Work item: Could you reproduce all of the entries below without a single change?
──────── Task material
(** * Virtual TA (ISOM 550): a shallow embedding of the Python sources

    The development follows the layout of the repository:

    - [llm_models] : [utils/llm_models.py], the [ModelWithFallback] wrapper;
    - [utils]      : [utils/utils.py], the query log;
    - [sidebar]    : [utils/sidebar.py], clearing and exporting the chat;
    - [app]        : [app.py], one run of the student chat script;
    - [admin]      : [pages/1_Knowledge_Base_Admin.py], the password gate,
                     the ingestion of one upload and the index update.

    Python dictionaries ([st.session_state], the logged document, the
    directory tree) are finite maps; an exception is a value of a sum type;
    what a function prints, renders or calls is appended to a trace. *)

From Stdlib Require Import Ascii String List Arith ZArith Lia DecimalString.
From stdpp Require Import base option list strings gmap.

Local Open Scope string_scope.
Local Open Scope list_scope.

(** ** Strings shared by the modules *)

(** ["c" * n] *)
Fixpoint repeat_char (c : ascii) (n : nat) : string :=
  match n with
  | O => EmptyString
  | S k => String c (repeat_char c k)
  end.

(** [needle in haystack] on Python strings *)
Fixpoint contains (needle haystack : string) : bool :=
  String.prefix needle haystack ||
  match haystack with
  | EmptyString => false
  | String _ rest => contains needle rest
  end.

(** [sep.join(parts)] *)
Fixpoint join (sep : string) (parts : list string) : string :=
  match parts with
  | [] => EmptyString
  | [p] => p
  | p :: rest => p +:+ sep +:+ join sep rest
  end.

(** ** utils/llm_models.py *)
Module llm_models.

Section ModelWithFallback.

(** The positional and keyword arguments of a call ([*args, **kwargs]), what
    a model returns, and what it raises.  [str] is [str(error)] as the
    f-string of [_log_fallback] formats it; [is_Exception e] says that [e]
    is an instance of [Exception], the only class the [except] clauses
    catch ([KeyboardInterrupt] and [SystemExit] are not).  [type_error v]
    is the [TypeError] of [await v] for a [v] that cannot be awaited. *)
Context {Args Val Exn : Type}.
Variable str : Exn -> string.
Variable is_Exception : Exn -> bool.
Variable type_error : Val -> Exn.

Inductive outcome (A : Type) : Type :=
| Returned (a : A)
| Raised (e : Exn).
Arguments Returned {A} a.
Arguments Raised {A} e.

(** The six methods the wrapper overrides. *)
Inductive method : Type :=
| m_generate | m_agenerate | m_invoke | m_ainvoke | m_stream | m_astream.

Definition method_name (m : method) : string :=
  match m with
  | m_generate => "_generate"
  | m_agenerate => "_agenerate"
  | m_invoke => "invoke"
  | m_ainvoke => "ainvoke"
  | m_stream => "stream"
  | m_astream => "astream"
  end.

(** The two fields of the wrapper that hold a model. *)
Inductive field : Type := Primary | Fallback.

(** What a call of the wrapper does to the outside: it calls a method of
    one of its two models, or prints a line. *)
Inductive event : Type :=
| Call (f : field) (m : method) (a : Args)
| Print (line : string).

(** A [BaseChatModel] answers a method call with a value or an exception;
    the answer may depend on everything that happened before (a provider
    that is down for the first call and up for the second). *)
Definition BaseChatModel : Type := method -> Args -> list event -> outcome Val.

Record ModelWithFallback : Type := {
  primary : BaseChatModel;
  fallback : BaseChatModel;
  verbose : bool
}.

(** Computations that extend the trace and return or raise. *)
Definition io (A : Type) : Type := list event -> outcome A * list event.

Definition ret {A} (a : A) : io A := fun tr => (Returned a, tr).

Definition bind {A B} (c : io A) (k : A -> io B) : io B :=
  fun tr =>
    match c tr with
    | (Returned a, tr') => k a tr'
    | (Raised e, tr') => (Raised e, tr')
    end.

(** [try: body  except Exception as e: handler(e)] *)
Definition try_except {A} (body : io A) (handler : Exn -> io A) : io A :=
  fun tr =>
    match body tr with
    | (Returned a, tr') => (Returned a, tr')
    | (Raised e, tr') =>
        if is_Exception e then handler e tr' else (Raised e, tr')
    end.

Definition print (line : string) : io unit :=
  fun tr => (Returned tt, tr ++ [Print line]).

(** [self.<f>.<m>( *args, **kwargs)], and for [_agenerate] and [ainvoke]
    [await self.<f>.<m>( *args, **kwargs)]: the method is a coroutine
    function, and awaiting its coroutine is the same step, nothing else of
    the wrapper runs in between. *)
Definition call (self : ModelWithFallback) (f : field) (m : method)
    (a : Args) : io Val :=
  fun tr =>
    (match f with Primary => primary self | Fallback => fallback self end m a tr,
     tr ++ [Call f m a]).

Definition _log_fallback (self : ModelWithFallback) (error : Exn)
    (method_name : string) : io unit :=
  if verbose self then
    print ("Primary model " +:+ method_name +:+ " failed with error: "
           +:+ str error +:+ ". Falling back to backup model.")
  else ret tt.

Definition _generate (self : ModelWithFallback) (a : Args) : io Val :=
  try_except (call self Primary m_generate a)
    (fun e => bind (_log_fallback self e "_generate")
                (fun _ => call self Fallback m_generate a)).

Definition _agenerate (self : ModelWithFallback) (a : Args) : io Val :=
  try_except (call self Primary m_agenerate a)
    (fun e => bind (_log_fallback self e "_agenerate")
                (fun _ => call self Fallback m_agenerate a)).

Definition invoke (self : ModelWithFallback) (a : Args) : io Val :=
  try_except (call self Primary m_invoke a)
    (fun e => bind (_log_fallback self e "invoke")
                (fun _ => call self Fallback m_invoke a)).

Definition ainvoke (self : ModelWithFallback) (a : Args) : io Val :=
  try_except (call self Primary m_ainvoke a)
    (fun e => bind (_log_fallback self e "ainvoke")
                (fun _ => call self Fallback m_ainvoke a)).

Definition stream (self : ModelWithFallback) (a : Args) : io Val :=
  try_except (call self Primary m_stream a)
    (fun e => bind (_log_fallback self e "stream")
                (fun _ => call self Fallback m_stream a)).

(** [await v] for what [astream] of a chat model returned.  [astream] of a
    [BaseChatModel] is an async generator function: the call gives an async
    generator, which is not awaitable, and the [await] raises. *)
Definition await_async_generator (v : Val) : io Val :=
  fun tr => (Raised (type_error v), tr).

(** [return await self.primary.astream(...)], and the same on the
    fallback: the [await] of the wrapper is inside the [try]. *)
Definition astream (self : ModelWithFallback) (a : Args) : io Val :=
  try_except (bind (call self Primary m_astream a) await_async_generator)
    (fun e => bind (_log_fallback self e "astream")
                (fun _ => bind (call self Fallback m_astream a)
                            await_async_generator)).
────────────────
Written answer:
(** * Virtual TA (ISOM 550): a shallow embedding of the Python sources

    The development follows the layout of the repository:

    - [llm_models] : [utils/llm_models.py], the [ModelWithFallback] wrapper;
    - [utils]      : [utils/utils.py], the query log;
    - [sidebar]    : [utils/sidebar.py], clearing and exporting the chat;
    - [app]        : [app.py], one run of the student chat script;
    - [admin]      : [pages/1_Knowledge_Base_Admin.py], the password gate,
                     the ingestion of one upload and the index update.

    Python dictionaries ([st.session_state], the logged document, the
    directory tree) are finite maps; an exception is a value of a sum type;
    what a function prints, renders or calls is appended to a trace. *)

From Stdlib Require Import Ascii String List Arith ZArith Lia DecimalString.
From stdpp Require Import base option list strings gmap.

Local Open Scope string_scope.
Local Open Scope list_scope.

(** ** Strings shared by the modules *)

(** ["c" * n] *)
Fixpoint repeat_char (c : ascii) (n : nat) : string :=
  match n with
  | O => EmptyString
  | S k => String c (repeat_char c k)
  end.

(** [needle in haystack] on Python strings *)
Fixpoint contains (needle haystack : string) : bool :=
  String.prefix needle haystack ||
  match haystack with
  | EmptyString => false
  | String _ rest => contains needle rest
  end.

(** [sep.join(parts)] *)
Fixpoint join (sep : string) (parts : list string) : string :=
  match parts with
  | [] => EmptyString
  | [p] => p
  | p :: rest => p +:+ sep +:+ join sep rest
  end.

(** ** utils/llm_models.py *)
Module llm_models.

Section ModelWithFallback.

(** The positional and keyword arguments of a call ([*args, **kwargs]), what
    a model returns, and what it raises.  [str] is [str(error)] as the
    f-string of [_log_fallback] formats it; [is_Exception e] says that [e]
    is an instance of [Exception], the only class the [except] clauses
    catch ([KeyboardInterrupt] and [SystemExit] are not).  [type_error v]
    is the [TypeError] of [await v] for a [v] that cannot be awaited. *)
Context {Args Val Exn : Type}.
Variable str : Exn -> string.
Variable is_Exception : Exn -> bool.
Variable type_error : Val -> Exn.

Inductive outcome (A : Type) : Type :=
| Returned (a : A)
| Raised (e : Exn).
Arguments Returned {A} a.
Arguments Raised {A} e.

(** The six methods the wrapper overrides. *)
Inductive method : Type :=
| m_generate | m_agenerate | m_invoke | m_ainvoke | m_stream | m_astream.

Definition method_name (m : method) : string :=
  match m with
  | m_generate => "_generate"
  | m_agenerate => "_agenerate"
  | m_invoke => "invoke"
  | m_ainvoke => "ainvoke"
  | m_stream => "stream"
  | m_astream => "astream"
  end.

(** The two fields of the wrapper that hold a model. *)
Inductive field : Type := Primary | Fallback.

(** What a call of the wrapper does to the outside: it calls a method of
    one of its two models, or prints a line. *)
Inductive event : Type :=
| Call (f : field) (m : method) (a : Args)
| Print (line : string).

(** A [BaseChatModel] answers a method call with a value or an exception;
    the answer may depend on everything that happened before (a provider
    that is down for the first call and up for the second). *)
Definition BaseChatModel : Type := method -> Args -> list event -> outcome Val.

Record ModelWithFallback : Type := {
  primary : BaseChatModel;
  fallback : BaseChatModel;
  verbose : bool
}.

(** Computations that extend the trace and return or raise. *)
Definition io (A : Type) : Type := list event -> outcome A * list event.

Definition ret {A} (a : A) : io A := fun tr => (Returned a, tr).

Definition bind {A B} (c : io A) (k : A -> io B) : io B :=
  fun tr =>
    match c tr with
    | (Returned a, tr') => k a tr'
    | (Raised e, tr') => (Raised e, tr')
    end.

(** [try: body  except Exception as e: handler(e)] *)
Definition try_except {A} (body : io A) (handler : Exn -> io A) : io A :=
  fun tr =>
    match body tr with
    | (Returned a, tr') => (Returned a, tr')
    | (Raised e, tr') =>
        if is_Exception e then handler e tr' else (Raised e, tr')
    end.

Definition print (line : string) : io unit :=
  fun tr => (Returned tt, tr ++ [Print line]).

(** [self.<f>.<m>( *args, **kwargs)], and for [_agenerate] and [ainvoke]
    [await self.<f>.<m>( *args, **kwargs)]: the method is a coroutine
    function, and awaiting its coroutine is the same step, nothing else of
    the wrapper runs in between. *)
Definition call (self : ModelWithFallback) (f : field) (m : method)
    (a : Args) : io Val :=
  fun tr =>
    (match f with Primary => primary self | Fallback => fallback self end m a tr,
     tr ++ [Call f m a]).

Definition _log_fallback (self : ModelWithFallback) (error : Exn)
    (method_name : string) : io unit :=
  if verbose self then
    print ("Primary model " +:+ method_name +:+ " failed with error: "
           +:+ str error +:+ ". Falling back to backup model.")
  else ret tt.

Definition _generate (self : ModelWithFallback) (a : Args) : io Val :=
  try_except (call self Primary m_generate a)
    (fun e => bind (_log_fallback self e "_generate")
                (fun _ => call self Fallback m_generate a)).

Definition _agenerate (self : ModelWithFallback) (a : Args) : io Val :=
  try_except (call self Primary m_agenerate a)
    (fun e => bind (_log_fallback self e "_agenerate")
                (fun _ => call self Fallback m_agenerate a)).

Definition invoke (self : ModelWithFallback) (a : Args) : io Val :=
  try_except (call self Primary m_invoke a)
    (fun e => bind (_log_fallback self e "invoke")
                (fun _ => call self Fallback m_invoke a)).

Definition ainvoke (self : ModelWithFallback) (a : Args) : io Val :=
  try_except (call self Primary m_ainvoke a)
    (fun e => bind (_log_fallback self e "ainvoke")
                (fun _ => call self Fallback m_ainvoke a)).

Definition stream (self : ModelWithFallback) (a : Args) : io Val :=
  try_except (call self Primary m_stream a)
    (fun e => bind (_log_fallback self e "stream")
                (fun _ => call self Fallback m_stream a)).

(** [await v] for what [astream] of a chat model returned.  [astream] of a
    [BaseChatModel] is an async generator function: the call gives an async
    generator, which is not awaitable, and the [await] raises. *)
Definition await_async_generator (v : Val) : io Val :=
  fun tr => (Raised (type_error v), tr).

(** [return await self.primary.astream(...)], and the same on the
    fallback: the [await] of the wrapper is inside the [try]. *)
Definition astream (self : ModelWithFallback) (a : Args) : io Val :=
  try_except (bind (call self Primary m_astream a) await_async_generator)
    (fun e => bind (_log_fallback self e "astream")
                (fun _ => bind (call self Fallback m_astream a)
                            await_async_generator)).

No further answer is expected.